Mali face à l’impasse sécuritaire : l’échec du partenariat russe et l’opportunité américaine

L’espoir d’une solution rapide et décisive à la crise sécuritaire malienne, fondé sur un rapprochement avec Moscou, s’est aujourd’hui évanoui. Malgré une rhétorique gouvernementale malienne prônant l’autosuffisance et une méfiance affichée envers les partenaires occidentaux, la réalité sur le terrain est alarmante : la dégradation sécuritaire s’intensifie, et l’approche adoptée par les forces paramilitaires russes semble s’enliser dans une impasse critique.

Le naufrage sécuritaire de l’Africa Corps au Mali

Après trois années de présence des mercenaires russes, initialement sous l’appellation Wagner, puis rebaptisés Africa Corps, le bilan de l’aide de Moscou est particulièrement lourd pour la Mali sécurité djihadiste :

  • Incapacité opérationnelle et revers cuisants : Loin d’éradiquer la menace terroriste, les éléments d’Africa Corps accumulent les échecs tactiques. Des embuscades violentes ont été signalées dans le Nord, notamment autour d’Anéfis, et les bases aériennes mixtes subissent des attaques régulières, démontrant une vulnérabilité persistante.
  • Prolifération de la menace terroriste : Le Groupe de soutien à l’islam et aux musulmans (JNIM), affilié à Al-Qaïda, n’a jamais été aussi puissant et bien équipé. La menace s’est dangereusement déplacée vers le sud du Mali, menaçant désormais les centres économiques et institutionnels du pays et faisant peser un risque d’asphyxie sur la capitale. Cette expansion est une préoccupation majeure pour la zone Sahel.
  • Rupture stratégique : Les Forces armées maliennes (FAMA) et leurs alliés russes se trouvent dans une position de vulnérabilité constante, privés du renseignement aérien de haute précision, des capacités de projection et des moyens technologiques avancés qu’offraient auparavant les partenariats multilatéraux.

L’option américaine : la précision technologique pour neutraliser le JNIM

Face à l’enlisement des méthodes paramilitaires russes, les discussions en cours à Washington concernant d’éventuelles frappes ciblées contre le JNIM représentent une opportunité stratégique majeure pour la Mali sécurité djihadiste.
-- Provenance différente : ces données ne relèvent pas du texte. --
(** ** Seventeen digits *)

(** Of seventeen digits the nearer candidate reads back. *)
Lemma candidate_17 m e num den k :
  bounded PREC EMAX m e = true → fraction m e = (num, den) →
  at_least num den (k - 1) → ¬ at_least num den k →
  is_Some (candidate (S754_finite false m e) num den k 17).
Proof.
  intros Hb Hf Hlow Hhigh. unfold candidate.
  set (up := 10 ^ Z.max 0 (17 - k)). set (down := 10 ^ Z.max 0 (k - 17)).
  destruct (fraction_range _ _ _ _ Hb Hf) as (Hnum & Hden & _).
  assert (0 < up) as Hup by (apply pow10_pos; lia). assert (0 < down) as Hdown by (apply pow10_pos; lia).
  assert (10 ^ 16 * (den * down) ≤ num * up) as Hbig.
  { apply (at_least_at (Z.max 0 (17 - k))) in Hlow; [|lia..].
    replace (Z.max 0 (17 - k) + (k - 1)) with (16 + Z.max 0 (k - 17)) in Hlow by lia.
    rewrite Z.pow_add_r in Hlow by lia. unfold up, down. lia. }
  assert (∀ c, 0 < c → 2 * Z.abs (num * up - c * den * down) ≤ den * down →
    decimal c (k - 17) = S754_finite false m e) as Hread.
  { intros c Hc Hnear. rewrite decimal_quotient. replace (- (k - 17)) with (17 - k) by lia. fold up down.
    apply division_near; [nia|done..|]. rewrite fraction_spec in Hf. injection Hf as <- <-.
    replace (c * down * 2 ^ Z.max 0 (- e) - Zpos m * (up * 2 ^ Z.max 0 e))
      with (- (Zpos m * 2 ^ Z.max 0 e * up - c * 2 ^ Z.max 0 (- e) * down)) by ring.
    rewrite Z.abs_opp. lia. }
  set (d := num * up / (den * down)). assert (0 < den * down) as HT by nia.
  pose proof (Z.mul_div_le (num * up) (den * down) HT) as Hd1.
  pose proof (Z.mul_succ_div_gt (num * up) (den * down) HT) as Hd2. fold d in Hd1, Hd2.
  assert (0 < d) as Hdpos by (apply Z.div_str_pos; nia).
  destruct (Z.leb_spec (2 * (num * up - d * den * down)) (den * down)) as [Hfirst|Hfirst].
  - rewrite (bool_decide_true (decimal d _ = _)); [by eexists|]. apply Hread; nia.
  - rewrite (bool_decide_true (decimal (d + 1) _ = _)); [by eexists|]. apply Hread; [lia|].
    replace (num * up - (d + 1) * den * down) with (- (den * down * Z.succ d - num * up)) by (unfold Z.succ; ring).
    rewrite Z.abs_opp, Z.abs_eq by lia. lia.
Qed.

(** What a candidate is. *)
Lemma candidate_reads x num den k n d :
  candidate x num den k n = Some d →
  decimal d (k - n) = x ∧
  num * 10 ^ Z.max 0 (n - k) / (den * 10 ^ Z.max 0 (k - n)) ≤ d.
Proof.
  unfold candidate. set (d0 := num * _ / _).
  destruct (_ <=? _); repeat case_bool_decide; intros [=]; subst; split; try done; lia.
Qed.

Lemma shortest_reads fuel x num den k n :
  (∀ n', n ≤ n' → n' < n + Z.of_nat fuel → candidate x num den k n' = None) ∨
  ∃ d n', n ≤ n' < n + Z.of_nat fuel ∧ candidate x num den k n' = Some d ∧
    shortest fuel x num den k n = Some (d, k - n').
Proof.
  revert n. induction fuel as [|fuel IH]; intros n; [left; lia|]. cbn [shortest].
  destruct (candidate x num den k n) as [d|] eqn:E.
  - right. exists d, n. split_and!; [lia|lia|done..].
  - destruct (IH (n + 1)) as [Hno|(d & n' & Hn & Hc & Hs)].
    + left. intros n' Hn1 Hn2. destruct (decide (n' = n)) as [->|]; [done|]. apply Hno; lia.
    + right. exists d, n'. split_and!; [lia|lia|done..].
Qed.

(** The digits of [repr]: positive, and read back as the float. *)
Lemma magnitude_digits m e :
  bounded PREC EMAX m e = true →
  ∃ d scale, 0 < d ∧ decimal d scale = S754_finite false m e ∧
    magnitude_repr m e =
      (let ds := digits 10 d in layout (rstrip_char "0" (digit_char <$> ds)) (scale + zlen ds)).
Proof.
  intros Hb. unfold magnitude_repr. destruct (fraction m e) as [num den] eqn:Hf.
  destruct (fraction_range _ _ _ _ Hb Hf) as (Hnum & Hden & Hlow & Hhigh & Hlog).
  destruct (exponent_exists num den Hden Hlow Hhigh) as (k & Hk & Hk1 & Hk2).
  rewrite (decimal_exponent_spec 1000 num den _ k); [|done..|].
  2:{ pose proof (Z.div_mod ((Z.log2 num - Z.log2 den) * 30103) 100000).
      pose proof (Z.mod_pos_bound ((Z.log2 num - Z.log2 den) * 30103) 100000). lia. }
  destruct (shortest_reads 17 (S754_finite false m e) num den k 1) as [Hno|(d & n & Hn & Hc & ->)].
  { destruct (candidate_17 m e num den k) as [d Hd]; [done..|]. by rewrite Hno in Hd by lia. }
  apply candidate_reads in Hc as [Hd Hle]. exists d, (k - n). split; [|done].
  eapply Z.lt_le_trans; [|exact Hle]. pose proof (pow10_pos (Z.max 0 (k - n))).
  pose proof (pow10_pos (Z.max 0 (n - k))). apply Z.div_str_pos. split; [nia|].
  apply (at_least_at (Z.max 0 (n - k))) in Hk1; [|lia..].
  replace (Z.max 0 (n - k) + (k - 1)) with ((n - 1) + Z.max 0 (k - n)) in Hk1 by lia.
  rewrite Z.pow_add_r in Hk1 by lia. pose proof (pow10_pos (n - 1)). nia.
Qed.

(** ** Reading a number back *)

Definition digit (d : Z) : Prop := 0 ≤ d < 10.
#[local] Notation text := (fmap (M := list) digit_char).

Lemma digits_value_app a b :
  digits_value 10 (a ++ b) = digits_value 10 a * 10 ^ zlen b + digits_value 10 b.
Proof.
  unfold digits_value. rewrite foldl_app. generalize (foldl (λ a d, a * 10 + d) 0 a). intros v.
  assert (∀ v w, foldl (λ a d, a * 10 + d) (v + w) b = v * 10 ^ zlen b + foldl (λ a d, a * 10 + d) w b) as H.
  { induction b as [|d b IH]; intros v' w; cbn [foldl].
    - rewrite zlen_nil. lia.
    - replace ((v' + w) * 10 + d) with (v' * 10 + (w * 10 + d)) by ring. rewrite IH, zlen_cons.
      rewrite Z.pow_add_r by (pose proof (zlen_nonneg b); lia). lia. }
  specialize (H v 0). by rewrite Z.add_0_r in H.
Qed.
Lemma digits_value_zeros n : digits_value 10 (replicate n 0) = 0.
Proof. induction n as [|n IH]; [done|]. change (digits_value 10 ([0] ++ replicate n 0) = 0). by rewrite digits_value_app, IH. Qed.
Lemma digits_value_nonneg ds : Forall digit ds → 0 ≤ digits_value 10 ds.
Proof.
  intros Hd. unfold digits_value. assert (∀ a, 0 ≤ a → 0 ≤ foldl (λ a d, a * 10 + d) a ds) as H; [|by apply H].
  induction Hd as [|d ds Hd _ IH]; intros a Ha; [done|]. apply IH. unfold digit in Hd. lia.
Qed.

(** What ends the digits of these texts. *)
Definition stops (rest : list ascii) : Prop :=
  match rest with [] => True | c :: _ => c = "."%char ∨ c = "e"%char end.

Lemma digits_are ds : Forall digit ds → Forall (λ c, is_digit c = true) (text ds).
Proof. intros Hd. apply Forall_fmap. eapply Forall_impl; [exact Hd|]. intros d Hd'. by apply digit_char_digit. Qed.

Lemma filter_everything s : Forall (λ c, is_digit c = true) s → filter is_digit s = s.
Proof.
  induction 1 as [|c s Hc _ IH]; [done|]. rewrite filter_cons_True; [by rewrite IH|]. by rewrite Hc.
Qed.
Lemma digit_run_text ds rest :
  Forall digit ds → ds ≠ [] → stops rest →
  digit_run (text ds ++ rest) = Some (digits_value 10 ds, zlen ds, rest).
Proof.
  intros Hd Hne Hs. unfold digit_run. destruct ds as [|d ds]; [done|].
  pose proof (digits_are _ Hd) as Hdig. rewrite fmap_cons in Hdig |- *. apply Forall_cons in Hdig as [Hc Hdig].
  rewrite <- app_comm_cons, Hc, app_comm_cons, <- fmap_cons.
  rewrite int_digits_print by (done || lia).
  assert (∀ acc, int_digits 10 rest true acc = Some (acc, rest)) as ->.
  { intros acc. destruct rest as [|c rest]; [done|]. by destruct Hs as [-> | ->]. }
  cbn [mbind option_bind]. do 3 f_equal.
  rewrite length_app. replace (length (text (d :: ds)) + length rest - length rest)%nat
    with (length (text (d :: ds))) by lia.
  rewrite take_app_length, filter_everything by (by constructor).
  unfold zlen. by rewrite length_fmap.
Qed.

(** The text of a number: its whole digits, the digits after the point, and the
    exponent with its sign. *)
Record number := { whole : list Z; decimals : list Z; scale : option (bool * list Z) }.
Definition fraction_text (ds : list Z) : list ascii := match ds with [] => [] | _ => "."%char :: text ds end.
Definition exponent_text (e : option (bool * list Z)) : list ascii :=
  match e with
  | Some (negative, ds) => "e"%char :: (if negative then "-" else "+")%char :: text ds
  | None => []
  end.
Definition number_text (n : number) : list ascii :=
  text (whole n) ++ fraction_text (decimals n) ++ exponent_text (scale n).
Definition scale_value (e : option (bool * list Z)) : Z :=
  match e with
  | Some (negative, ds) => if negative then - digits_value 10 ds else digits_value 10 ds
  | None => 0
  end.
Definition number_value (n : number) : double :=
  decimal (digits_value 10 (whole n ++ decimals n)) (scale_value (scale n) - zlen (decimals n)).
Definition number_ok (n : number) : Prop :=
  Forall digit (whole n) ∧ whole n ≠ [] ∧ Forall digit (decimals n) ∧
  match scale n with Some (_, ds) => Forall digit ds ∧ ds ≠ [] | None => True end.

Lemma exponent_of_text e :
  match e with Some (_, ds) => Forall digit ds ∧ ds ≠ [] | None => True end →
  exponent_of (exponent_text e) = Some (scale_value e).
Proof.
  destruct e as [[negative ds]|]; [|done]. intros [Hd Hne]. cbn [exponent_text].
  pose proof (digit_run_text ds [] Hd Hne I) as Hr. rewrite app_nil_r in Hr.
  assert (zlen ds ≠ 0) as Hz by (destruct ds; [done|]; rewrite zlen_cons; pose proof (zlen_nonneg ds); lia).
  unfold exponent_of. change (is_char "e" "e") with true. cbn [orb].
  destruct negative; [change (sign_of ("-"%char :: text ds)) with (true, text ds)
    | change (sign_of ("+"%char :: text ds)) with (false, text ds)]; cbn beta iota;
    rewrite Hr; cbn [mbind option_bind]; by rewrite (proj2 (Z.eqb_neq _ _) Hz).
Qed.

Lemma stops_exponent e : stops (exponent_text e).
Proof. destruct e as [[[] ds]|]; [by right..|done]. Qed.
Lemma stops_fraction ds e : stops (fraction_text ds ++ exponent_text e).
Proof. destruct ds as [|d ds]; [apply stops_exponent|by left]. Qed.

(** The characters of a number are no blanks, and it starts with a digit. *)
Lemma number_text_solid n : number_ok n → Forall (λ c, blank c = false) (number_text n).
Proof.
  intros (Hw & _ & Hf & He).
  assert (∀ ds, Forall digit ds → Forall (λ c, blank c = false) (text ds)) as Hd.
  { intros ds Hds%digits_are. eapply Forall_impl; [exact Hds|].
    intros c. by destruct c as [[] [] [] [] [] [] [] []]. }
  unfold number_text. apply Forall_app. split; [by apply Hd|]. apply Forall_app. split.
  - unfold fraction_text. destruct (decimals n); [constructor|]. constructor; [done|by apply Hd].
  - destruct (scale n) as [[negative ds]|]; [|constructor]. cbn [exponent_text].
    constructor; [done|]. constructor; [by destruct negative|]. apply Hd, He.
Qed.
Lemma strip_solid s : Forall (λ c, blank c = false) s → strip s = s.
Proof.
  assert (∀ s, Forall (λ c, blank c = false) s → strip_blanks s = s) as H.
  { intros l [|c l' Hc _]; [done|]. simpl. by rewrite Hc. }
  intros Hs. unfold strip. rewrite (H s Hs), (H (rev s)) by (by apply Forall_rev). apply rev_involutive.
Qed.

Lemma number_first n : number_ok n → ∃ c s, number_text n = c :: s ∧ is_digit c = true.
Proof.
  intros (Hw & Hne & _). destruct (whole n) as [|d ds] eqn:E; [done|]. unfold number_text. rewrite E.
  exists (digit_char d), (text ds ++ fraction_text (decimals n) ++ exponent_text (scale n)). split; [done|].
  apply Forall_cons in Hw as [Hd _]. by apply digit_char_digit.
Qed.

Definition minus (negative : bool) : list ascii := if negative then ["-"%char] else [].

Lemma py_float_number negative n :
  number_ok n → py_float (of_chars (minus negative ++ number_text n)) = Some (negated negative (number_value n)).
Proof.
  intros Hok. destruct (number_first n Hok) as (c & s & Ec & Hc).
  unfold py_float. rewrite chars_of_chars, strip_solid.
  2:{ apply Forall_app. split; [by destruct negative; repeat constructor|by apply number_text_solid]. }
  assert (sign_of (minus negative ++ number_text n) = (negative, number_text n)) as ->.
  { rewrite Ec. destruct negative; [done|]. by destruct c as [[] [] [] [] [] [] [] []]. }
  assert (∀ w : string, match w with String d _ => is_digit d = false | EmptyString => False end →
    String.eqb (lower (of_chars (number_text n))) w = false) as Hword.
  { intros w Hw. apply String.eqb_neq. intros E. rewrite Ec in E. unfold lower in E. rewrite chars_of_chars in E.
    rewrite fmap_cons in E. destruct w as [|d w]; [done|]. injection E as Hd _. rewrite <- Hd in Hw.
    by destruct c as [[] [] [] [] [] [] [] []]. }
  rewrite !Hword by done. cbn [orb].
  destruct Hok as (Hw & Hne & Hf & He). unfold number_text.
  rewrite digit_run_text by (done || apply stops_fraction). cbn [mbind option_bind].
  unfold number_value.
  destruct (decimals n) as [|d ds] eqn:Ed; cbn [fraction_text app].
  - assert ((match exponent_text (scale n) with
             | c :: s' => if is_char "." c then digit_run s' else Some (0, 0, exponent_text (scale n))
             | [] => Some (0, 0, exponent_text (scale n)) end) = Some (0, 0, exponent_text (scale n))) as ->
      by (by destruct (scale n) as [[[] ?]|]).
    cbn [mbind option_bind]. assert (zlen (whole n) ≠ 0) as Hz.
    { destruct (whole n); [done|]. rewrite zlen_cons. pose proof (zlen_nonneg l). lia. }
    rewrite (proj2 (Z.eqb_neq (zlen (whole n) + 0) 0)) by lia. rewrite exponent_of_text by done.
    cbn [mbind option_bind]. by rewrite app_nil_r, Z.pow_0_r, Z.mul_1_r, Z.add_0_r.
  - change (is_char "." ".") with true. cbn beta iota.
    rewrite digit_run_text by (done || apply stops_exponent). cbn [mbind option_bind].
    pose proof (zlen_nonneg (whole n)). pose proof (zlen_nonneg ds).
    rewrite (proj2 (Z.eqb_neq _ 0)) by (rewrite zlen_cons; lia). rewrite exponent_of_text by done.
    cbn [mbind option_bind]. by rewrite digits_value_app.
Qed.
Loin des interventions terrestres massives observées par le passé, le modèle de frappes de haute précision envisagé par l’administration américaine offre des avantages tactiques décisifs :

  1. Une supériorité technologique affirmée : Grâce à une chaîne de renseignement (ROIM, drones MALE, ciblage satellite) sans équivalent, les États-Unis possèdent la capacité de décapiter la chaîne de commandement du JNIM et de neutraliser ses principaux dirigeants sans engager de troupes au sol.
  2. Une réponse ciblée à l’expansion terroriste : En frappant au cœur de la log logistique du JNIM, ces opérations permettraient de soulager immédiatement la pression militaire exercée sur les garnisons maliennes et de briser la dynamique d’extension des groupes armés vers le golfe de Guinée, un enjeu crucial pour la Sahel actualité.
  3. Dépasser les limites du partenariat russe : Là où les approches russes se heurtent à un déficit de moyens de ciblage et d’appui aérien lourd, la puissance de frappe américaine propose une solution chirurgicale, capable d’anéantir la menace asymétrique sans embourber le pays dans un conflit d’usure.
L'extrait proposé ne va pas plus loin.